Through uncertainty-aware design automation, Zhang and his students hope to make semiconductor manufacturing more efficient and the products more consistent. Uncertainty awareness means Zhang wants to expect the unexpected and adjust ahead of time.
“I’m very excited,” said Zhang, whose research lies at the intersection of computational mathematics, electrical engineering, and computer science. “With this award, I will be able to investigate some long-standing problems with a relatively long-term plan to discover solutions.”
Mahnoosh Alizadeh’s research project centers on the uncertainties involved with humans and their use of electricity.
“Renewable energy is produced randomly. It depends on when the wind blows or the sun shines,” explained Alizadeh. “Our goal is to design mechanisms that incentivize users to shift their electricity demand to times when there is more renewable energy being produced so that we can integrate higher levels of solar and wind energy into the power grid.”
Zhang and Alizadeh are the latest junior faculty in UCSB’s College of Engineering to receive NSF CAREER awards. Bolin Liao in the Mechanical Engineering Department received one last month. According to UCSB’s Office of Research, the College of Engineering ranks first among public universities and third overall in the highest percentage of eligible assistant professors who received NSF CAREER awards.

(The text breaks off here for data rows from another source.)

(* ===== verification/KafkaThms.v ===== *)
(** * Properties of the Kafka source *)

From S2P Require Import Prelude GoTime Netip Flow Text Json Wire WireThms Sha256 KafkaSource.

(** ** The natural key *)

Record natural_key := mkKey {
  nk_exporter : Addr; nk_first : Time; nk_src : Addr; nk_dst : Addr;
  nk_sport : Z; nk_dport : Z; nk_proto : Z
}.

(** What the documentation calls the record's natural key: addresses in their
    16-byte form, the start truncated to the microsecond. *)
Definition key_of (r : FlowRecord) : natural_key :=
  mkKey (Unmap (ExporterAddr r)) (TruncateMicro (FirstSwitched r)) (Unmap (SrcAddr r))
    (Unmap (DstAddr r)) (SrcPort r) (DstPort r) (Protocol r).

(** Well-typed records with valid addresses without zones, whose start has a
    microsecond count that fits 64 bits. *)
Definition keyed (r : FlowRecord) : Prop :=
  record_typed r /\ zoneless (ExporterAddr r) /\ zoneless (SrcAddr r) /\ zoneless (DstAddr r) /\
  IsValid (ExporterAddr r) = true /\ IsValid (SrcAddr r) = true /\ IsValid (DstAddr r) = true /\
  unix_micro_range (TruncateMicro (FirstSwitched r)).

Lemma u64_i64_inj x y : is_sint 64 x -> is_sint 64 y -> u64 x = u64 y -> x = y.
Proof.
  unfold is_sint, wrap_u. simpl. intros Hx Hy E.
  assert (Hd : exists k, x - y = k * 2 ^ 64).
  { exists (x / 2 ^ 64 - y / 2 ^ 64). pose proof (Z.div_mod x (2 ^ 64)). pose proof (Z.div_mod y (2 ^ 64)). lia. }
  destruct Hd as [k Hk]. lia.
Qed.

Between 2007-17, 38 eligible junior faculty in UCSB’s College of Engineering received a total of 44 awards.
“The NSF CAREER Award recognizes researchers based on their potential for future contributions to education and research,” said Rod Alferness, dean of UCSB’s College of Engineering. “Professors Zhang and Alizadeh are shining examples of the high-quality junior faculty we have in the College of Engineering, who possess tremendous potential to create new knowledge and innovations that address complex societal challenges and opportunities.”